* [EXERCISE DESCRIPTION] Reproduce exactly, from the data that follows, the line with "let substring := take", the line with "let fourth_read := 0x23 in", and every line that lies between them.
────────────────
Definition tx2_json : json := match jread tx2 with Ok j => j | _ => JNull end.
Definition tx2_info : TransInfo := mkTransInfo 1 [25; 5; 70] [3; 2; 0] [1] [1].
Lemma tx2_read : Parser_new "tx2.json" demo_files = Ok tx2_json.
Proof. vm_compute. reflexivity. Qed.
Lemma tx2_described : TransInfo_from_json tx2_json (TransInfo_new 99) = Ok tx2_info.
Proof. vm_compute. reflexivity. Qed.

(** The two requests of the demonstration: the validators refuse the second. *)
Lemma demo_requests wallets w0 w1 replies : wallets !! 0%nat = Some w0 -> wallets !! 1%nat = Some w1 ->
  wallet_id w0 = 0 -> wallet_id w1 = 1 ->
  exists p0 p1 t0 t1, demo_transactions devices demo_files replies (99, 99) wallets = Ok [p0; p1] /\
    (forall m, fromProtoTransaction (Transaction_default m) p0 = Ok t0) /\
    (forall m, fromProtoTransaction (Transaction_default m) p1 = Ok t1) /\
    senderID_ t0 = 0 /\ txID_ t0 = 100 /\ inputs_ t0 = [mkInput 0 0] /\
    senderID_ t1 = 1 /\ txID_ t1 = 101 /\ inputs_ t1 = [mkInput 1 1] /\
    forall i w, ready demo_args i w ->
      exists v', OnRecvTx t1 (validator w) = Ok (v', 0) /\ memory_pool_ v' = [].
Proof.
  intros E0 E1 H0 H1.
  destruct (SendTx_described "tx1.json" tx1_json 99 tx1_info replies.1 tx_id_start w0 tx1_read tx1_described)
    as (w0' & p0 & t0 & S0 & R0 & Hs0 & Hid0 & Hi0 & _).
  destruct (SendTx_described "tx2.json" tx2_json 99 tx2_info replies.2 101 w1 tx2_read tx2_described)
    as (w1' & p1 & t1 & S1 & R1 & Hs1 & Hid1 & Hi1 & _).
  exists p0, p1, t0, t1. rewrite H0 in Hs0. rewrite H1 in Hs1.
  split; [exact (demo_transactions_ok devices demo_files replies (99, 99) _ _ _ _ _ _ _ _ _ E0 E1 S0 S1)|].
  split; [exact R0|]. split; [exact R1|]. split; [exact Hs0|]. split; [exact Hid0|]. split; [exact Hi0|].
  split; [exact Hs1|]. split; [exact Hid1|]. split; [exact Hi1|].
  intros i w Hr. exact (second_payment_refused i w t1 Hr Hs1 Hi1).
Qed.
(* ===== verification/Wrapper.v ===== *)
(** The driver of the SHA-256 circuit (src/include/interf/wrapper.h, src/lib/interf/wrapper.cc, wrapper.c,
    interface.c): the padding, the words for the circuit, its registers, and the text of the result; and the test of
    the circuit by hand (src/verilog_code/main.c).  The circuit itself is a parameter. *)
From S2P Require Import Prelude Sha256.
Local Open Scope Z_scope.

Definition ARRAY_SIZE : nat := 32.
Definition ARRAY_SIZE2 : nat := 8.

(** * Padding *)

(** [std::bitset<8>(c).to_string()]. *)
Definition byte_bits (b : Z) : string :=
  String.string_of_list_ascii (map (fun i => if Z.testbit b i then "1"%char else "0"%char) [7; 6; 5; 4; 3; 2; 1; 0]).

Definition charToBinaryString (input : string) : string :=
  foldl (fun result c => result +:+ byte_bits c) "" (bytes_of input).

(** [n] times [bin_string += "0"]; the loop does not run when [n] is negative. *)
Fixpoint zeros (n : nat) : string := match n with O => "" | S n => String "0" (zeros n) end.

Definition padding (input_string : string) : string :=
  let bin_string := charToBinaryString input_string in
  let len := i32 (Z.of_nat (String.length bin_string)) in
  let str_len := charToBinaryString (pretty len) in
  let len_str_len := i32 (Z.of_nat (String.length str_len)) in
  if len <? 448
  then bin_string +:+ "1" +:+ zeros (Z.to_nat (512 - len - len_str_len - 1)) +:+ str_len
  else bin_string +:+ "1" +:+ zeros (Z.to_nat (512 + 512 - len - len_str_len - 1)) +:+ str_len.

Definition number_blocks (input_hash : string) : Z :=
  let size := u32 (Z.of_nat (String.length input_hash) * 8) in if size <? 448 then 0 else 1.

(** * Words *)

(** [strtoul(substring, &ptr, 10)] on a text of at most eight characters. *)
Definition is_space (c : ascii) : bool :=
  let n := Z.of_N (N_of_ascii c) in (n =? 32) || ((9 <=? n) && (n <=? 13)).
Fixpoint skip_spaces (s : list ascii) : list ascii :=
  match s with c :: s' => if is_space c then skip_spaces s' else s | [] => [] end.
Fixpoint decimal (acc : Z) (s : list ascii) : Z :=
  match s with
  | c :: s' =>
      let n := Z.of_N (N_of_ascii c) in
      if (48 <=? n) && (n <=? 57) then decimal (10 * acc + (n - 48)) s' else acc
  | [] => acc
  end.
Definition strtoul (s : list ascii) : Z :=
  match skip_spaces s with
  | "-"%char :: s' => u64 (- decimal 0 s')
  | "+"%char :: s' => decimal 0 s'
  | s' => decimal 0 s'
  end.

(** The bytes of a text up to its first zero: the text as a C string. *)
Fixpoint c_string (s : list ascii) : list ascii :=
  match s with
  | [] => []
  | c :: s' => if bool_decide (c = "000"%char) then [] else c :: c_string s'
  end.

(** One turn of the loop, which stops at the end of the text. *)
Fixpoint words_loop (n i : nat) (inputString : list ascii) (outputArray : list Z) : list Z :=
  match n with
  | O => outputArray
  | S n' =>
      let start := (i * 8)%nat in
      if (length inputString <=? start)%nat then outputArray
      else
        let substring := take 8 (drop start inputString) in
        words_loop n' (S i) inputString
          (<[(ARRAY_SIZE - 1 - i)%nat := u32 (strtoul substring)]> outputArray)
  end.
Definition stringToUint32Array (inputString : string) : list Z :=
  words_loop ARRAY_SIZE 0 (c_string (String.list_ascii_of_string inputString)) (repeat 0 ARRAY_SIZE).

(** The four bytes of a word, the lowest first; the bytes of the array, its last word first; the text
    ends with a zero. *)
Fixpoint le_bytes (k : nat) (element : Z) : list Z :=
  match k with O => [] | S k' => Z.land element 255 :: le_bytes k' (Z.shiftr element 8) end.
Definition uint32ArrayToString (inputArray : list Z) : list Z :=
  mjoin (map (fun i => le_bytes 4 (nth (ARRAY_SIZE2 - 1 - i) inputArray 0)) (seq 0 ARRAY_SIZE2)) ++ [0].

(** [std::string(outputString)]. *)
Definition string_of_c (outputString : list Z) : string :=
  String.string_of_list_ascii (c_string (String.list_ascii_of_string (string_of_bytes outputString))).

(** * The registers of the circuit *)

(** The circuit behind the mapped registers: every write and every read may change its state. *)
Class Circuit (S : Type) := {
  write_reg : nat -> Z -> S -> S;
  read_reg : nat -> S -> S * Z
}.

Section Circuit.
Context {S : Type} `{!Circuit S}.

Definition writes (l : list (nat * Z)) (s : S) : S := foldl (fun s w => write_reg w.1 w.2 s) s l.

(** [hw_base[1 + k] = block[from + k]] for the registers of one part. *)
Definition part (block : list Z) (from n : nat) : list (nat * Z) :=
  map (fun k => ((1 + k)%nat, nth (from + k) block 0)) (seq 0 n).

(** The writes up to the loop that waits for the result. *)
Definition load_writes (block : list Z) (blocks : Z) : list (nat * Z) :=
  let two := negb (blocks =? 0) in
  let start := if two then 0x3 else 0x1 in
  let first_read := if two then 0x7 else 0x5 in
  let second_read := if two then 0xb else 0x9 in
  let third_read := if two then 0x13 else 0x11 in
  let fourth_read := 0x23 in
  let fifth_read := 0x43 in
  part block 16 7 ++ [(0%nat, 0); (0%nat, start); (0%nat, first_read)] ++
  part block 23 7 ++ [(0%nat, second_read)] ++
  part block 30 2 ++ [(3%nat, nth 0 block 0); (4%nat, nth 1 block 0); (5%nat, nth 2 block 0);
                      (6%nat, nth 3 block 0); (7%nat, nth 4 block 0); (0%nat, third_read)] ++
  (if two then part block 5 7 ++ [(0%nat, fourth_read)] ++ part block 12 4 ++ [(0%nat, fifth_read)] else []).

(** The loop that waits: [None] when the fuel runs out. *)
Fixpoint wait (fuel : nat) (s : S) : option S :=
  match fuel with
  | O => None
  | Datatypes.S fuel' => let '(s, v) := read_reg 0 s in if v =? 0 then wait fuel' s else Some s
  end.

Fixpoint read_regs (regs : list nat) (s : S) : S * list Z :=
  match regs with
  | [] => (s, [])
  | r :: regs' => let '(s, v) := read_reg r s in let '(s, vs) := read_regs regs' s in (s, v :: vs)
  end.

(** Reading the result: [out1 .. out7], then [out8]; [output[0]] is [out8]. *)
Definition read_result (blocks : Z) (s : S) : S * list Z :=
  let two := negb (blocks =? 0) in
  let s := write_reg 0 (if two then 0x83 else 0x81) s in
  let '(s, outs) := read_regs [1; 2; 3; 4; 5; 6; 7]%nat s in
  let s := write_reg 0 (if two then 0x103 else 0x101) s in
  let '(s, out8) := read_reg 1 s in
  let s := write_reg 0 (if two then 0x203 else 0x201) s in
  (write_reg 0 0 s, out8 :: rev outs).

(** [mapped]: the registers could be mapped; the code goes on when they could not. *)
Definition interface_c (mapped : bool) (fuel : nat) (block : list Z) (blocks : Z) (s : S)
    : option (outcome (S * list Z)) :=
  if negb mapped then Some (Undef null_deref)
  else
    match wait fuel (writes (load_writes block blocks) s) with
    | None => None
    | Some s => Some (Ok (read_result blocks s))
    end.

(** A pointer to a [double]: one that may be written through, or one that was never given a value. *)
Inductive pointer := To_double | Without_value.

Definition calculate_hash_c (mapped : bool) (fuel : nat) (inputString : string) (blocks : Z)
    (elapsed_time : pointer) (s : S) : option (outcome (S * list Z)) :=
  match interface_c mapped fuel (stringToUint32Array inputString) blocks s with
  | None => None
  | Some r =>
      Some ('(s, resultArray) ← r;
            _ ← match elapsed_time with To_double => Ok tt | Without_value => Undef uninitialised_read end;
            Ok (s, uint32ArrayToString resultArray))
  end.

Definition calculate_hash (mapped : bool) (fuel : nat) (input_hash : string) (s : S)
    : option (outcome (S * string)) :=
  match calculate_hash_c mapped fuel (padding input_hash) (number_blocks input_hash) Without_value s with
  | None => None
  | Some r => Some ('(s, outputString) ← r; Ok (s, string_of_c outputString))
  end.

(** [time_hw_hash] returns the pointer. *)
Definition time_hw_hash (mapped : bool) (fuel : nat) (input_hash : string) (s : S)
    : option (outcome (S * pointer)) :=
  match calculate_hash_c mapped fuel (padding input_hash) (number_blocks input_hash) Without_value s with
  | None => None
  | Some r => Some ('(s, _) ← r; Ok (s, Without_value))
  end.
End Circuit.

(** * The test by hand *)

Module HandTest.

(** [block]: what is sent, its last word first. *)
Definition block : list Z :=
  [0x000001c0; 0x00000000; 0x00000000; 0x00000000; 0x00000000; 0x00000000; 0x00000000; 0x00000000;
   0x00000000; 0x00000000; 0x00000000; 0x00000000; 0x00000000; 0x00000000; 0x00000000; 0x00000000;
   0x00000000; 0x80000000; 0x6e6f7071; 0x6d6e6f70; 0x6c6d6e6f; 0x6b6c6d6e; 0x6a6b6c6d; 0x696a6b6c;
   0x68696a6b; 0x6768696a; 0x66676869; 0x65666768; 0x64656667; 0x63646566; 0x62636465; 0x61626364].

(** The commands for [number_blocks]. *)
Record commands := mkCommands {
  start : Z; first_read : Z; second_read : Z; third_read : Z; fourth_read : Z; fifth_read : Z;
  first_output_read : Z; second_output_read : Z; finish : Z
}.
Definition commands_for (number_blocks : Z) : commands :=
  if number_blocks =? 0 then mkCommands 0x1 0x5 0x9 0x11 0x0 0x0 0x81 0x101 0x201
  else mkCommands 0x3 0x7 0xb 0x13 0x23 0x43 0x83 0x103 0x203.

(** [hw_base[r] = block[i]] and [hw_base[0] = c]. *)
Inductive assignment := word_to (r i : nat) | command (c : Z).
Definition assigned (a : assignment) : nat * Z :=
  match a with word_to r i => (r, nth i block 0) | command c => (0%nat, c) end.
────────────────
* [RESULT]
        let substring := take 8 (drop start inputString) in
        words_loop n' (S i) inputString
          (<[(ARRAY_SIZE - 1 - i)%nat := u32 (strtoul substring)]> outputArray)
  end.
Definition stringToUint32Array (inputString : string) : list Z :=
  words_loop ARRAY_SIZE 0 (c_string (String.list_ascii_of_string inputString)) (repeat 0 ARRAY_SIZE).

(** The four bytes of a word, the lowest first; the bytes of the array, its last word first; the text
    ends with a zero. *)
Fixpoint le_bytes (k : nat) (element : Z) : list Z :=
  match k with O => [] | S k' => Z.land element 255 :: le_bytes k' (Z.shiftr element 8) end.
Definition uint32ArrayToString (inputArray : list Z) : list Z :=
  mjoin (map (fun i => le_bytes 4 (nth (ARRAY_SIZE2 - 1 - i) inputArray 0)) (seq 0 ARRAY_SIZE2)) ++ [0].

(** [std::string(outputString)]. *)
Definition string_of_c (outputString : list Z) : string :=
  String.string_of_list_ascii (c_string (String.list_ascii_of_string (string_of_bytes outputString))).

(** * The registers of the circuit *)

(** The circuit behind the mapped registers: every write and every read may change its state. *)
Class Circuit (S : Type) := {
  write_reg : nat -> Z -> S -> S;
  read_reg : nat -> S -> S * Z
}.

Section Circuit.
Context {S : Type} `{!Circuit S}.

Definition writes (l : list (nat * Z)) (s : S) : S := foldl (fun s w => write_reg w.1 w.2 s) s l.

(** [hw_base[1 + k] = block[from + k]] for the registers of one part. *)
Definition part (block : list Z) (from n : nat) : list (nat * Z) :=
  map (fun k => ((1 + k)%nat, nth (from + k) block 0)) (seq 0 n).

(** The writes up to the loop that waits for the result. *)
Definition load_writes (block : list Z) (blocks : Z) : list (nat * Z) :=
  let two := negb (blocks =? 0) in
  let start := if two then 0x3 else 0x1 in
  let first_read := if two then 0x7 else 0x5 in
  let second_read := if two then 0xb else 0x9 in
  let third_read := if two then 0x13 else 0x11 in
  let fourth_read := 0x23 in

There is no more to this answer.